Thus, for example, it will be appreciated by those skilled in the art that block diagrams herein can represent conceptual views of illustrative circuitry embodying the principles of the technology. Similarly, it will be appreciated that any flow charts, state transition diagrams, pseudo code, and the like represent various processes which may be substantially represented in computer readable medium and so executed by a computer or processor, whether such computer or processor is explicitly shown. Accordingly, there remains a need for an intelligent and self-learning medical capsule filling system or capsule vending machine for weight-accurate dosing of different dosages of pellets, powders, and/or liquids associated with nutraceutical or pharmaceutical or dietary supplements into capsules for the specific needs of individual users or patients based on their requirements and/or prescriptions of doctors.

The present embodiments herein provide an invention that can serve the needs of including an intelligent self-learning/self-adjusting system to provide this requirement. Doctors will be able to prescribe and patients will be able to buy the customized doses of pharmaceutical or nutraceutical requirements through a Capsule Vending Machine. Referring now to the figures, more particularly from FIG. 1 to FIG. 9, where similar reference characters denote corresponding features consistently throughout the figures, preferred embodiments are shown.

FIG. 1 illustrates a top schematic view of a capsule vending system according to an embodiment mentioned herein. In an embodiment, a control system or controller (inclusive of CPU, PLC, electronic components & electrical circuits, etc.) 150 (as shown in the FIG. 10) may control the working of the system 100 in a pre-defined programmable manner. The control commands and the system 100 interaction may be performed using a human-machine interface unit HMI and/or a mobile device (not shown in the figures).
FIG. 2 illustrates a side schematic view of a container of in a capsule vending system depicting the homing of the tray (capsule body) holding mechanism according to an embodiment mentioned herein.
FIG. 3 illustrates the loading of a capsule body segment in the tray (body holder) and its weight measurement according to an embodiment mentioned herein.
FIG. 4 illustrates a front schematic view of a griping mechanism while loading of a capsule body segment in the tray (body holder) and its weight measurement according to an embodiment mentioned herein.
FIG. 5 illustrates the loading of a capsule body segment of the capsule and its weight measurement according to an embodiment mentioned herein.
FIG. 6 illustrates the initial position of the plunger before dosing and the position of the plunger during dosing of the filler material according to an embodiment mentioned herein.
FIG. 7 illustrates the initial position of the plunger before dosing and the position of the plunger during dosing of the filler material according to an embodiment mentioned herein.
FIG. 8 illustrates slider motion of the slider to close the flow of the filler materials and delivery into the capsule according to an embodiment mentioned herein.
FIG. 9 illustrates the movement of a filled capsule body to a capsule closing station and the closing operation according to an embodiment mentioned herein.
FIG. 10 illustrates an exemplary block diagram of the capsule filling system according to an embodiment mentioned herein

In an embodiment, the system 100 may be designed to deliver wide range of filled capsules which can be defined through a recipe reader (QR code on prescription) or HMI or mobile devices directly.

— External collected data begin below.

(* ===== verification/RouterHttp.v ===== *)
(** The router's HTTP side ([router/http_handler.go], the value of
    [ahttp/ahttp.go]): node events, paid manifest queries, and the reverse proxy
    that forwards a paid request to a node, settles the payment when the response
    has been read to its end, and turns what the node reports as unspent into a
    refund credit. *)

From stdpp Require Import pretty.
From S2P Require Import Prelude Bytes GoLib AnonErrors Credit CreditText BlindSigning NonceLocking Processor Http.
From S2P Require Import RouterApi.
From S2P Require Currency Nonce NodeEvent RouterState Manager.

(** The interface between the handlers and the router.  The random number of a
    pick is an argument; adding an event may panic. *)
Class NodeService {U : UrlLib} {I : UuidLib} := {
  service : Type;
  AddNodeEvent : NodeEvent.NodeEvent → service → option service;
  QueryComputeManifests : service → ComputeManifestRequest → list ComputeManifest;
  PickNodeFromCandidates : service → list ComputeCandidate → option nat → result goerror (ComputeCandidate * url);
}.

(** The router provides it. *)
Definition router_service `{U : UrlLib, I : UuidLib, T : TimestampLib, R : RangeOrder, S : SliceSort}
    {E : Manager.NodeEvaluator} (c : Manager.EvalClock) : NodeService := {|
  service := Manager.Manager;
  AddNodeEvent ev m := Manager.MergeNodeEvent c ev m;
  QueryComputeManifests m q := Manager.QueryComputeManifests m q;
  PickNodeFromCandidates m cs idx := Manager.PickNodeFromCandidates m cs idx;
|}.

Definition RoutingInfoHeader : string := "X-Routing-Info".
Definition NodeIDHeader : string := "X-Node-ID".
Definition CreditHeader : string := "X-Credit".
Definition RefundHeader : string := "X-Refund".
Definition RefundAmountHeader : string := "X-Refund-Amount".
Definition NodeCreditAmountHeader : string := "X-Credit-Amount".

(** [ahttp.AttestationCurrencyValue]; [None] would be a panic at start-up. *)
Definition AttestationCurrencyValue : option Currency.Value := Currency.MustSpecial 0.

Section handlers.
Context {U : UrlLib} {I : UuidLib} {T : TimestampLib} {R : RangeOrder} {SV : NodeService}.
Context {B : BlindRSA} {NL : NonceLocker}.
Context {WE : ProtoWire PbError} {WC : ProtoWire PbCredit} {WV : ProtoWire Currency.PbCurrency}.
Context {WN : ProtoWire NodeEvent.PbNodeEvent} {WI : ProtoWire (list PbComputeCandidate)}.
Context {WQ : ProtoWire PbComputeManifestRequest} {WM : ProtoWire (list PbComputeManifest)}.

(** ** [POST /node-events] *)

(** The service after the request is [None] when adding the event panicked. *)
Definition NodeEventsHandler (r : Request) (w : ResponseWriter) (svc : service) : ResponseWriter * option service :=
  BinaryHandlerInputOnly NodeEvent.NodeEvent_UnmarshalBinary
    (λ ev s, (Ok tt, s ≫= AddNodeEvent ev)) r w (Some svc).

(** ** [POST /compute-manifests] *)

Definition queryHandler (svc : service) (r : Request) (w : ResponseWriter) : ResponseWriter :=
  (BinaryHandler ManifestRequest_UnmarshalBinary ManifestList_MarshalBinary
    (λ q (_ : unit), (Ok (QueryComputeManifests svc q), tt)) r w tt).1.

(** The writer, the outcome of the commit when a transaction was begun, and the
    locker. *)
Definition ComputeManifestsHandler (svc : service) (env : LockEnv) (r : Request) (w : ResponseWriter) (s : locker) :
    ResponseWriter * option (result err unit) * locker :=
  match BlindedCredit_UnmarshalText (Get (r_Header r) CreditHeader) with
  | Err _ => (BinaryBadRequest ("invalid credit in " +:+ CreditHeader +:+ " header") w, None, s)
  | Ok credit =>
      if negb (bool_decide (Some (b_value credit) = AttestationCurrencyValue)) then
        (BinaryBadRequest "invalid credit value" w, None, s)
      else
        let '(begun, s) := BeginTransaction env credit s in
        match begun with
        | Err _ => (BinaryBadRequest "unprocessable credit" w, None, s)
        | Ok tx =>
            let w := queryHandler svc r w in
            let '(committed, _, s) := Commit tx s in
            (w, Some committed, s)
        end
  end.
(* ===== verification/Gateway.v ===== *)
(** Key rotation and the OHTTP gateway ([keyrotation/period.go],
    [gateway/keypairs.go], [gateway/gateway.go]) and the choice of a key by the
    client (in [NewFromConfig] of [client.go]).  The readings of the clock within
    one call are taken at one instant. *)

From Stdlib Require Import Strings.Ascii.
From S2P Require Import Prelude Bytes GoLib.

(** ** Calendar arithmetic of [time.Time.AddDate], in UTC *)

Definition day : Z := 86400 * second.

(** Days from 1970-01-01 of a date of the proleptic Gregorian calendar; the month
    counts from 1 and may lie beyond 12, the day may lie beyond the month. *)
Definition days_from_civil (y m d : Z) : Z :=
  let y := y + (m - 1) / 12 in
  let m := (m - 1) mod 12 + 1 in
  let y := if m <=? 2 then y - 1 else y in
  let mp := (m + 9) mod 12 in
  365 * y + y / 4 - y / 100 + y / 400 + (153 * mp + 2) / 5 + d - 1 - 719468.

(** The date of a day number. *)
Definition civil_from_days (z : Z) : Z * Z * Z :=
  let z := z + 719468 in
  let era := z / 146097 in
  let doe := z mod 146097 in
  let yoe := (doe - doe / 1460 + doe / 36524 - doe / 146096) / 365 in
  let doy := doe - (365 * yoe + yoe / 4 - yoe / 100) in
  let mp := (5 * doy + 2) / 153 in
  let d := doy - (153 * mp + 2) / 5 + 1 in
  let m := if mp <? 10 then mp + 3 else mp - 9 in
  (yoe + era * 400 + (if m <=? 2 then 1 else 0), m, d).

Definition AddDate (t years months days : Z) : Z :=
  let '(y, m, d) := civil_from_days (t / day) in
  days_from_civil (y + years) (m + months) (d + days) * day + t mod day.

(** ** [keyrotation/period.go] *)

Definition DefaultKeyExpirationMonths : Z := 6.
Definition DefaultKeyActivationDays : Z := 7.

Inductive key_error := ErrorKeyNotYetActive | ErrorKeyExpired.

Record Period := MkPeriod { ActiveFrom : Z; ActiveUntil : Z }.

Definition NewPeriodStartingAt (activeFrom : Z) : Period :=
  MkPeriod activeFrom (AddDate activeFrom 0 DefaultKeyExpirationMonths 0).
Definition NewPeriodFromSecretCreation (creationTime : Z) : Period :=
  NewPeriodStartingAt (AddDate creationTime 0 0 DefaultKeyActivationDays).

Definition IsExpired (now : Z) (p : Period) : bool := ActiveUntil p <? now.
Definition IsActive (now : Z) (p : Period) : bool := (ActiveFrom p <? now) && negb (IsExpired now p).
Definition CheckIfActive (now : Z) (p : Period) : result key_error unit :=
  if IsExpired now p then Err ErrorKeyExpired
  else if negb (IsActive now p) then Err ErrorKeyNotYetActive
  else Ok tt.

(** ** [gateway/keypairs.go] *)

(** What the package uses of [circl] and [ohttp]: keys of the suite, and the
    check of a request header against a key pair. *)
Class OhttpLib := {
  secret_key : Type;
  kem_public : Type;
  request_header : Type;
  header_key_id : request_header → Z;
  UnmarshalBinaryPublicKey : list byte → option kem_public;
  DeriveKeyPair : list byte → kem_public * secret_key;
}.

Section gateway.
Context {O : OhttpLib}.

Record KeyConfig := MkKeyConfig { KeyID : Z; PublicKey : kem_public }.
Record KeyPair := MkKeyPair { SecretKey : secret_key; kp_KeyConfig : KeyConfig }.
Record ExpiringKeyPair := MkExpiring { ekp_KeyPair : KeyPair; ekp_Period : Period }.
Record KeyRotationPeriodWithID := MkPeriodWithID { krp_Period : Period; krp_KeyID : Z }.

Inductive gw_error := KeyNotFound | KeyError (e : key_error) | GwError (msg : string).

Fixpoint key_configs (i : Z) (pubKeys : list (list byte)) : result gw_error (list KeyConfig) :=
  match pubKeys with
  | [] => Ok []
  | b :: pubKeys =>
      match UnmarshalBinaryPublicKey b with
      | None => Err (GwError "failed to unmarshal binary public key")
      | Some pubKey => rest ← key_configs (i + 1) pubKeys; Ok (MkKeyConfig (wrap_u 8 i) pubKey :: rest)
      end
  end.
Definition KeyConfigsForPublicKeys (pubKeys : list (list byte)) : result gw_error (list KeyConfig) :=
  if (255 <? length pubKeys)%nat then Err (GwError "can only assign id's to 255 public keys")
  else key_configs 0 pubKeys.

Definition generateKeyPair (id : Z) (seed : list byte) (activeFrom activeUntil : Z) : ExpiringKeyPair :=
  let '(pubKey, secretKey) := DeriveKeyPair seed in
  MkExpiring (MkKeyPair secretKey (MkKeyConfig id pubKey)) (MkPeriod activeFrom activeUntil).

(** The loop reads [seeds[0]] in every round. *)
Definition generateKeyPairs (now : Z) (seeds : list (list byte)) : result gw_error (list ExpiringKeyPair) :=
  if (255 <? length seeds)%nat then Err (GwError "too many seeds")
  else Ok ((λ i, generateKeyPair (Z.of_nat i) (default [] (seeds !! 0%nat)) now (AddDate now 1 0 0)) <$> seq 0 (length seeds)).

Definition GenerateKeyConfigs (now : Z) (seeds : list (list byte)) : result gw_error (list KeyConfig) :=
  kps ← generateKeyPairs now seeds; Ok (map (λ kp, kp_KeyConfig (ekp_KeyPair kp)) kps).

(** [ohttp.KeyPair.FindSecretKey]: the pair's key when the header names its id. *)
Definition KeyPair_FindSecretKey (k : KeyPair) (header : request_header) : result gw_error KeyPair :=
  if header_key_id header =? KeyID (kp_KeyConfig k) then Ok k else Err KeyNotFound.

Definition Expiring_FindSecretKey (now : Z) (header : request_header) (k : ExpiringKeyPair) : result gw_error KeyPair :=
  keyInfo ← KeyPair_FindSecretKey (ekp_KeyPair k) header;
  _ ← wrap_err KeyError (CheckIfActive now (ekp_Period k));
  Ok keyInfo.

Referring to FIGs. 1 to 10, the capsule filling and vending mechanism or system 100 (referred to as system 100, hereinafter) can include a capsule loading station, a capsule separation section, a capsule filling station 104 comprising one or more containers 106 (also referred to as cartridges, herein) storing different doses of filler materials (also referred to as ingredients or products, herein) to be filled, a dosing section 108, and a capsule closing and ejection dropping station 102. Typically, the containers 106 comprise doses that can be different ingredients or the same ingredient or filler materials with varying concentrations. In an example embodiment, the filler materials can be selected from a group comprising pellets, powder, and liquid, but is not limited to the like.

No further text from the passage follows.